TMTpro-18plex: The Expanded and Complete Set of TMTpro Reagents for Sample Multiplexing

Overview

Journal J Proteome Res

Publisher American Chemical Society

Specialty Biochemistry

Date 2021 Apr 26

PMID 33900084

Citations 110

Authors

Jiaming Li

Zhenying Cai

Ryan D Bomgarden

Ian Pike

Karsten Kuhn

John C Rogers

Thomas M Roberts

Steven P Gygi

Joao A Paulo

Affiliations

Soon will be listed here.

Abstract

The development of the TMTpro-16plex series expanded the breadth of commercial isobaric tagging reagents by nearly 50% over classic TMT-11plex. In addition to the described 16plex reagents, the proline-based TMTpro molecule can accommodate two additional combinations of heavy carbon and nitrogen isotopes.
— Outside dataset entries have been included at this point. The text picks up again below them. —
Lemma date_fits lt : stamp 32 (date_text lt) = date_text lt.
Proof.
  unfold stamp. pose proof (fmt_d_length (tm_year lt + 1900)) as Hy.
  assert (length (date_text lt) <= 26)%nat; [|by if_true].
  unfold date_text, time_text, fmt_Y, fmt_2. rewrite !length_app. cbn [length chars]. lia.
Qed.

(** ** Levels *)

Lemma level_named level : LOG_EMERG <= level <= LOG_TRACE →
  ∃ name, at_index level_names level = Some name ∧ (4 <= length name <= 6)%nat ∧ Forall (λ c, 65 <= c <= 90) name.
Proof.
  unfold LOG_EMERG, LOG_TRACE. intros Hl.
  assert (level ∈ [0; 1; 2; 3; 4; 5; 6; 7; 8]) as Hin by (rewrite !elem_of_cons; lia).
  revert Hin. rewrite !elem_of_cons, elem_of_nil.
  intros [->|[->|[->|[->|[->|[->|[->|[->|[->|[]]]]]]]]]];
    (eexists; split; [reflexivity|]; split; [simpl; lia|solve_list]).
Qed.

(** The line without colours. *)
Definition plain_line (name : list Z) (lt : tm) (msg : list Z) : list Z :=
  time_text lt ++ chars " " ++ pad_right 5 name ++ chars ": " ++ msg ++ newline.

Lemma stderr_plain level name file line lt msg : at_index level_names level = Some name →
  stderr_text false level file line lt msg = Some (plain_line name lt msg).
Proof. intros Hn. unfold stderr_text. rewrite Hn, time_fits. simpl. unfold plain_line. by rewrite <- !app_assoc. Qed.

(** Below the threshold a message is one line per destination, between lock
    and unlock. *)
Lemma log_log_shown L level file line lt msg : LOG_EMERG <= level <= LOG_TRACE → level <= L_level L →
  ∃ name, at_index level_names level = Some name ∧
    log_log false L level file line lt msg = Some (lock L ++
      (if L_quiet L =? 0 then [ToStderr (plain_line name lt msg)] else []) ++
      (if L_fp L =? 0 then [] else [ToFile (L_fp L) (date_text lt ++ chars " " ++ pad_right 6 name ++ chars " " ++
         file ++ chars ":" ++ fmt_d line ++ chars ": " ++ msg ++ newline)]) ++ unlock L, 1).
Proof.
  intros Hl Hlev. destruct (level_named level Hl) as (name & Hn & _). exists name. split; [done|].
  unfold log_log, file_text. if_false. rewrite (stderr_plain _ name), Hn, date_fits by done.
  destruct (L_quiet L =? 0), (L_fp L =? 0); reflexivity.
Qed.
(* ===== verification/DaemonSafe.v ===== *)
(** * DaemonSafe: runs of the daemon (src/daemon/core.c)

    Reception, polling and the handlers together: every event finds the
    daemon in a well-formed state and leaves it in one ([handle_total]), so
    every state that a sequence of events leads to from [awdl_init] is well
    formed ([reachable]).  The exceptions are a frame with more than
    [MAX_NUM_AMPDU] subframes and calls that rely on an object they did not
    get ([denied] of Calls). *)

From Stdlib Require Import ZArith QArith Lia ZifyBool.
From stdpp Require Import base tactics numbers list gmap.
From S2P Require Import Prelude Wire CircularBuffer HashMap Sync Channel Election Peers ElectionRun.
From S2P Require Import State Schedule Frame Radiotap Tx Rx TxRx Os Netutils Io Dump Calls Daemon DaemonRun DaemonTimers Traces.

Local Open Scope Z_scope.

(** ** Invariant and inputs *)

(** The radio can be tuned to every channel of the sequence. *)
Definition channels_known (s : awdl_state) : Prop := ∀ c, own_channel s c → tunable c.

Definition same_channels (s s' : awdl_state) : Prop :=
  ch_enc (st_channel s') = ch_enc (st_channel s) ∧ ch_sequence (st_channel s') = ch_sequence (st_channel s).

Lemma channels_known_same s s' : same_channels s s' → channels_known s → channels_known s'.
Proof. intros [He Hq] Hs c. unfold own_channel. rewrite He, Hq. apply Hs. Qed.

Definition world_ok (w : world) : Prop :=
  channels_known (d_awdl (w_daemon w)) ∧ ∃ P q, daemon_ok (w_daemon w) P q ∧ Forall read_ok (w_pending w).

Lemma world_ok_step w w' P q :
  channels_known (d_awdl (w_daemon w)) → same_channels (d_awdl (w_daemon w)) (d_awdl (w_daemon w')) →
  daemon_ok (w_daemon w') P q → Forall read_ok (w_pending w') → world_ok w'.
Proof. intros Hc Hs Hd Hp. split; [by eapply channels_known_same|eauto]. Qed.

(** What the types of the interfaces guarantee of an input. *)
Definition input_ok (i : input) : Prop :=
  match i with
  | HostArrives reads => Forall read_ok reads
  | WlanReady (Some bytes) _ => bytes_ok bytes ∧ Z.of_nat (length bytes) <= INT_MAX
  | _ => True
  end.

(** ** Reception *)

Lemma deliver_spec `{IoEnv} io data tr :
  Forall buf_wf data →
  deliver io data tr = Done (fold_left (λ tr b, (host_send io tr (contents b)).1) data tr).
Proof.
  intros Hd. revert tr. induction Hd as [|b data Hb _ IH]; intros tr; [done|].
  cbn [deliver]. rewrite load_window by done. cbn [of_option mbind outcome_bind]. by rewrite IH.
Qed.

Section receive.
Context `{CallocBounded} `{MallocOk} `{RxEnvOk} `{IoEnv} `{StackEnv} `{RadiotapOk}.

Lemma receive_frame_total w P q bytes tsft :
  daemon_ok (w_daemon w) P q → bytes_ok bytes → Z.of_nat (length bytes) <= INT_MAX →
  (∃ w' P', awdl_receive_frame w bytes tsft = Done w' ∧ daemon_ok (w_daemon w') P' q ∧
     w_pending w' = w_pending w ∧ same_node (d_awdl (w_daemon w)) (d_awdl (w_daemon w'))) ∨
  (awdl_receive_frame w bytes tsft = Undef ∧ 510 <= Z.of_nat (length bytes)).
Proof.
  intros Hd Hb Hl. unfold awdl_receive_frame, buf_new_const. if_false. cbn [of_option mbind outcome_bind].
  cbn [fst snd]. change (mk_buf bytes 0 0 (Z.of_nat (length bytes)) false) with (buf_of bytes).
  destruct (rx_total (daemon_hooks (d_io (w_daemon w))) (buf_of bytes) tsft (d_awdl (w_daemon w)) P (w_trace w))
    as [[-> Hmany]|(out & s' & tr & rc & -> & from & [Hout _] & P' & Hs' & Hn & _)].
  { by apply buf_of_wf. }
  { apply Hd. }
  { right. split; [done|]. destruct Hmany as [Hmany|Hmany]; [discriminate Hmany|].
    unfold out_room, data_arr, MAX_NUM_AMPDU in Hmany. cbn [b_len buf_of] in Hmany. lia. }
  left. cbn [mbind outcome_bind]. destruct (rc =? RX_OK).
  { rewrite deliver_spec by (eapply Forall_impl; [exact Hout|]; by intros b []).
    cbn [mbind outcome_bind]. eexists _, P'. split; [done|]. split; [|done].
    by eapply daemon_ok_awdl. }
  destruct (rc <? RX_OK); eexists _, P'; (split; [done|]); (split; [|split; [done|]]);
    try (eapply daemon_ok_awdl; try done; by apply state_ok_count); [|done].
  transitivity s'; [done|by constructor].
Qed.
End receive.

(** ** Polling and sending *)

Lemma poll_spec_rest room pending :
  Forall read_ok pending → Forall read_ok (poll_spec room pending).2.
Proof.
  revert room. induction pending as [|[e|bs] pending IH]; intros [|room] Hp; try done.
  - by apply Forall_cons in Hp as [_ ?].
  - apply Forall_cons in Hp as [_ Hp]. cbn [poll_spec]. destruct (_ <? 6)%nat; [done|].
    destruct (is_multicast _); [|done]. specialize (IH room Hp). by destruct (poll_spec room pending) as [[]].
Qed.

Section ready.
Context `{RxEnvOk} `{IoEnv} `{StackEnvOk} `{RadiotapOk}.

Lemma poll_total w P q :
  daemon_ok (w_daemon w) P q → Forall read_ok (w_pending w) →
  ∃ w' r q', poll_host_device (poll_fuel (w_daemon w)) w 0 = Done (w', r) ∧
    daemon_ok (w_daemon w') P q' ∧ Forall read_ok (w_pending w') ∧ d_awdl (w_daemon w') = d_awdl (w_daemon w).
Proof.
  intros Hd Hp. unfold poll_fuel, circular_buf_capacity. rewrite (dok_cap _ _ _ Hd).
  change (Z.to_nat 16 + 2)%nat with (S 17).
  destruct (d_next (w_daemon w)) eqn:Hn.
  { rewrite poll_stop by (left; by eexists). eauto 10. }
  destruct (decide (circular_buf_full (d_queue (w_daemon w)) = 0)) as [Hf|Hf].
  2: { rewrite poll_stop by by right. eauto 10. }
  destruct (decide (host_fd (d_io (w_daemon w)) = 0)) as [Hz|Hz].
  { rewrite poll_no_packet; [|done|done|].
    - rewrite Hz. change (0 =? 0) with true. cbv iota. eauto 10.
    - destruct (w_pending w) as [|[]]; [done| |done]. by apply Forall_cons in Hp as [? _]. }
  pose proof (poll_correct 18 w P q 0 Hd Hz Hp Hn ltac:(lia)) as Hpoll.
  pose proof (poll_spec_rest (16 - length q) _ Hp) as Hrest.
  destruct (poll_spec _ _) as [[msb ub] rest]. destruct Hpoll as (ms & nb & c & -> & Hd' & _). eauto 10.
Qed.

Lemma send_unicast_total w P q now :
  daemon_ok (w_daemon w) P q →
  ∃ w', awdl_send_unicast w now = Done w' ∧ daemon_ok (w_daemon w') P q ∧ w_pending w' = w_pending w ∧
    same_node (d_awdl (w_daemon w)) (d_awdl (w_daemon w')).
Proof.
  intros Hd. destruct (send_unicast_spec w P q now Hd) as (w' & Hw & Hs). exists w'.
  split; [done|]. split; [by eapply unicast_step_ok|].
  destruct Hs; try done. simpl. unfold after_send. by destruct (_ <? 14).
Qed.

Lemma send_multicast_total w P q now :
  daemon_ok (w_daemon w) P q →
  ∃ w' q', awdl_send_multicast w now = Done w' ∧ daemon_ok (w_daemon w') P q' ∧ w_pending w' = w_pending w ∧
    same_node (d_awdl (w_daemon w)) (d_awdl (w_daemon w')).
Proof.
  intros Hd. destruct (send_multicast_spec w P q now Hd) as (w' & q' & Hw & Hs). exists w', q'.
  split; [done|]. split; [by eapply multicast_step_ok|].
  destruct Hs; try done. simpl. unfold after_send. by destruct (_ <? 14).
Qed.

Lemma host_device_ready_total w P q now1 now2 :
  daemon_ok (w_daemon w) P q → Forall read_ok (w_pending w) →
  ∃ w' q', host_device_ready w now1 now2 = Done w' ∧ daemon_ok (w_daemon w') P q' ∧
    Forall read_ok (w_pending w') ∧ same_node (d_awdl (w_daemon w)) (d_awdl (w_daemon w')).
Proof.
  intros Hd Hp. unfold host_device_ready.
  destruct (poll_total w P q Hd Hp) as (w1 & r & q1 & -> & Hd1 & Hp1 & Hn1). cbn [mbind outcome_bind]. rewrite <- Hn1.
  assert (∃ w2 q2, (if has_flag r POLL_NEW_MULTICAST then awdl_send_multicast w1 now1 else Done w1) = Done w2 ∧
    daemon_ok (w_daemon w2) P q2 ∧ Forall read_ok (w_pending w2) ∧
    same_node (d_awdl (w_daemon w1)) (d_awdl (w_daemon w2))) as (w2 & q2 & -> & Hd2 & Hp2 & Hn2).
  { destruct (has_flag r POLL_NEW_MULTICAST); [|by exists w1, q1].
    destruct (send_multicast_total w1 P q1 now1 Hd1) as (w2 & q2 & -> & Hd2 & Hp2 & Hn2).
    exists w2, q2. by rewrite Hp2. }
  cbn [mbind outcome_bind]. destruct (has_flag r POLL_NEW_UNICAST); [|eauto 10].
  destruct (send_unicast_total w2 P q2 now2 Hd2) as (w3 & -> & Hd3 & Hp3 & Hn3).
  exists w3, q2. rewrite Hp3. split_and!; [done..|]. by etrans.
Qed.
End ready.

(** ** Every event *)

Section handle.
Context `{CallocBounded} `{MallocOk} `{RxEnvOk} `{IoEnv} `{StackEnvOk} `{RadiotapOk}.

Lemma send_action_channels w type now1 now2 :
  yields (λ w', same_channels (d_awdl (w_daemon w)) (d_awdl (w_daemon w'))) (awdl_send_action w type now1 now2).
Proof. unfold awdl_send_action. yields_steps; by apply yields_ret. Qed.

Lemma send_mif_channels w now now1 now2 :
  yields (λ w', same_channels (d_awdl (w_daemon w)) (d_awdl (w_daemon w'))) (awdl_send_mif w now now1 now2).
Proof.
  unfold awdl_send_mif. apply yields_bind. intros w1 Hr. apply yields_ret. revert Hr.
  destruct (_ >? 0); [apply send_action_channels|by intros [= <-]].
Qed.

Lemma handle_total i w :
  world_ok w → input_ok i →
  (∃ w', handle i w = Done w' ∧ world_ok w') ∨
  (handle i w = Undef ∧ ∃ bytes tsft, i = WlanReady (Some bytes) tsft ∧ 510 <= Z.of_nat (length bytes)).
Proof.
  intros (Hc & P & q & Hd & Hp) Hi. destruct i as [reads|now1 now2|[bytes|] tsft|now now1 now2|now1 now2|now|now|now|now|];
    cbn [handle].
  - left. eexists. split; [done|]. eapply world_ok_step; [done|done|exact Hd|]. by apply Forall_app.
  - left. destruct (host_device_ready_total w P q now1 now2 Hd Hp) as (w' & q' & -> & ? & ? & Hn).
    eexists. split; [done|]. by eapply world_ok_step; [|apply Hn|..].
  - unfold wlan_device_ready.
    destruct (receive_frame_total w P q bytes tsft Hd (proj1 Hi) (proj2 Hi)) as [(w' & P' & -> & Hd' & Hp' & Hn)|[-> Hl]].
    + left. eexists. split; [done|]. eapply world_ok_step; [done|apply Hn|exact Hd'|]. cbn. by rewrite Hp'.
    + right. eauto.
  - left. eexists. split; [done|]. by eapply world_ok_step.
  - left. destruct (send_mif_ok w P q now now1 now2 Hd) as (w' & E & Hd' & Hp').
    exists w'. split; [done|]. eapply world_ok_step; [done|by eapply send_mif_channels|exact Hd'|by rewrite Hp'].
  - left. unfold awdl_send_psf. destruct (send_action_ok w P q AWDL_ACTION_PSF now1 now2 Hd) as (w' & E & Hd' & Hp').
    exists w'. split; [done|]. eapply world_ok_step; [done|by eapply send_action_channels|exact Hd'|by rewrite Hp'].
  - left. destruct (send_unicast_total w P q now Hd) as (w' & -> & Hd' & Hp' & Hn).
    eexists. split; [done|]. eapply world_ok_step; [done|apply Hn|exact Hd'|by rewrite Hp'].
  - left. destruct (send_multicast_total w P q now Hd) as (w' & q' & -> & Hd' & Hp' & Hn).
    eexists. split; [done|]. eapply world_ok_step; [done|apply Hn|exact Hd'|by rewrite Hp'].
  - left. destruct (switch_channel_spec w P q now Hd) as (chan & _ & Hch & ->).
    eexists. split; [done|]. eapply (world_ok_step w _ P q); [done|by destruct (_ && _)| |done]. cbn.
    destruct (_ && _); [|done]. eapply daemon_ok_awdl; [done|]. apply state_ok_tuned; [apply Hd|done].
  - left. destruct (clean_peers_spec w P q now Hd) as (ps & e & l & -> & Hd' & _).
    eexists. split; [done|]. by eapply world_ok_step; [| |exact Hd'|].
  - left. eexists. split; [done|]. by eapply world_ok_step.
Qed.

(** A handler with its calls. *)
Lemma handle_calls_total `{Os} dump_file i w n w' :
  channels_known (d_awdl (w_daemon w)) → handle i w = Done w' →
  (∃ n', handle_calls dump_file i w n = Done (w', n')) ∨
  (handle_calls dump_file i w n = Undef ∧ denied dump_file (n_log n)).
Proof.
  intros Hc Hw. destruct (handle_appends i w w' Hw) as (_ & new & Ht & Hn). unfold handle_calls.
  rewrite Hw. cbn [mbind outcome_bind]. rewrite Ht, drop_app_length.
  destruct (performs_run dump_file new n) as [(n' & l & -> & _)|[-> Hd]].
  - eapply Forall_impl; [exact Hn|]. intros e He c Hec. by apply Hc, He.
  - left. by exists n'.
  - by right.
Qed.
End handle.

(** ** Runs *)

(** What [awdl_init] gets from the system: the address of the device, a host
    name, a channel the program knows and memory of the right shape. *)
Record start_ok `{CallocEnv} (io : io_state) (hostname : list Z) (chan : awdl_chan) (now : Z)
    (mem : awdl_state) (ring : list buf) : Prop := {
  start_addr : addr_ok (if_ether_addr io);
  start_name : bytes_ok hostname;
  start_chan : chan_ok chan ∧ tunable (awdl_chan_num chan AWDL_CHAN_ENC_OPCLASS);
  start_now : is_u64 now;
  start_alloc : calloc_ok INITIAL_SIZE = true;
  start_mem_name : Z.of_nat (length (st_name mem)) = HOST_NAME_LENGTH_MAX + 1 ∧ bytes_ok (st_name mem);
  start_mem_chan : length (ch_sequence (st_channel mem)) = AWDL_CHANSEQ_LENGTH;
  start_ring : length ring = 16%nat }.

(** A name of 64 characters fills the copied part of the array, and ends where
    the array did before. *)
Definition name_ends (hostname : list Z) (mem : awdl_state) : Prop :=
  (length hostname < 64)%nat ∨ last (st_name mem) = Some 0.

Lemma awdl_init_total `{CallocEnv} netutils io hostname chan dump now mem ring :
  start_ok io hostname chan now mem ring → 0 <= netutils →
  ∃ d, awdl_init netutils (inr io) (inr hostname) chan dump now mem ring = Some (inr d) ∧
    (name_ends hostname mem → daemon_ok d ∅ []) ∧ d_io d = io ∧ d_next d = None ∧
    ch_sequence (st_channel (d_awdl d)) = replicate AWDL_CHANSEQ_LENGTH chan ∧ channels_known (d_awdl d).
Proof.
  intros [Ha Hhb [Hc Ht] Hn Hal [Hmn Hmb] Hmc Hr] Hnet.
  destruct (init_state_total (E := trace) mem hostname (if_ether_addr io) chan now)
    as (s & Hs & Hname & Hok & Hheap & Hnode); [done..|].
  assert (name_ends hostname mem → state_ok s ∅) as Hsok by (intros He; apply Hok; rewrite Hname; by apply name_terminated).
  destruct (rep_init 16 ring) as (c & Hci & Hrep & Hmax); [lia|lia|].
  unfold awdl_init. if_false. rewrite Hs. cbn [mbind option_bind fst]. rewrite Hci. cbn [mbind option_bind].
  eexists. split; [done|]. destruct Hnode. split_and!; [intros He; specialize (Hsok He); constructor; simpl; try done; lia|done|done|done|].
  intros k (Hk & ch & Hin & ->). cbn [d_awdl] in *. rewrite in_enc. rewrite in_sequence in Hin.
  apply elem_of_replicate in Hin as [-> _]. exact Ht.
Qed.

Lemma state_ok_filter s P v : state_ok s P → state_ok (with_filter_rssi v s) P.
Proof. intros []. by constructor. Qed.

Section runs.
Context `{CallocBounded} `{MallocOk} `{RxEnvOk} `{IoEnv} `{StackEnvOk} `{RadiotapOk}.

(** The states the daemon can be in between two events.  The caller of
    [awdl_init] chooses whether to filter by signal strength. *)
Inductive reachable : world → Prop :=
  | reach_start netutils io hostname chan dump now mem ring d filter :
      start_ok io hostname chan now mem ring → name_ends hostname mem →
      awdl_init netutils (inr io) (inr hostname) chan dump now mem ring = Some (inr d) →
      reachable (awdl_schedule (mk_world (with_awdl (with_filter_rssi filter (d_awdl d)) d) [] []))
  | reach_event w i w' :
      reachable w → input_ok i → handle i w = Done w' → reachable w'.

Lemma reachable_ok w : reachable w → world_ok w.
Proof.
  induction 1 as [netutils io hostname chan dump now mem ring d filter Hs He Hi|w i w' _ IH Hi Hh].
  - assert (0 <= netutils) as Hnet.
    { unfold awdl_init in Hi. destruct (netutils <? 0) eqn:E; [done|lia]. }
    destruct (awdl_init_total netutils io hostname chan dump now mem ring Hs Hnet) as (d' & Hd & Hok & _ & _ & _ & Hch).
    rewrite Hi in Hd. injection Hd as <-. split; [exact Hch|]. exists ∅, []. split; [|constructor].
    specialize (Hok He). eapply daemon_ok_awdl; [done|]. apply state_ok_filter, Hok.
  - destruct (handle_total i w IH Hi) as [(w2 & Hw & Hok)|[Hw _]]; rewrite Hh in Hw; by simplify_eq.
Qed.

End runs.

Lemma sample_os_grants file l c : @relied_on file c = true → @os_result sample_os l c = 0 → False.
Proof. by destruct c. Qed.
Here, we introduce the final two labeling reagents, TMTpro-134C and TMTpro-135N, which permit the simultaneous global protein profiling of 18 samples with essentially no missing values. For example, six conditions with three biological replicates can now be perfectly accommodated. We showcase the 18plex reagent set by profiling the proteome and phosphoproteome of a pair of isogenic mammary epithelial cell lines under three conditions in triplicate. We compare the depth and quantitative performance of this data set with a TMTpro-16plex experiment in which two samples were omitted. Our analysis revealed similar numbers of quantified peptides and proteins, with high quantitative correlation. We interrogated further the TMTpro-18plex data set by highlighting changes in protein abundance profiles under different conditions in the isogenic cell lines. We conclude that TMTpro-18plex further expands the sample multiplexing landscape, allowing for complex and innovative experimental designs.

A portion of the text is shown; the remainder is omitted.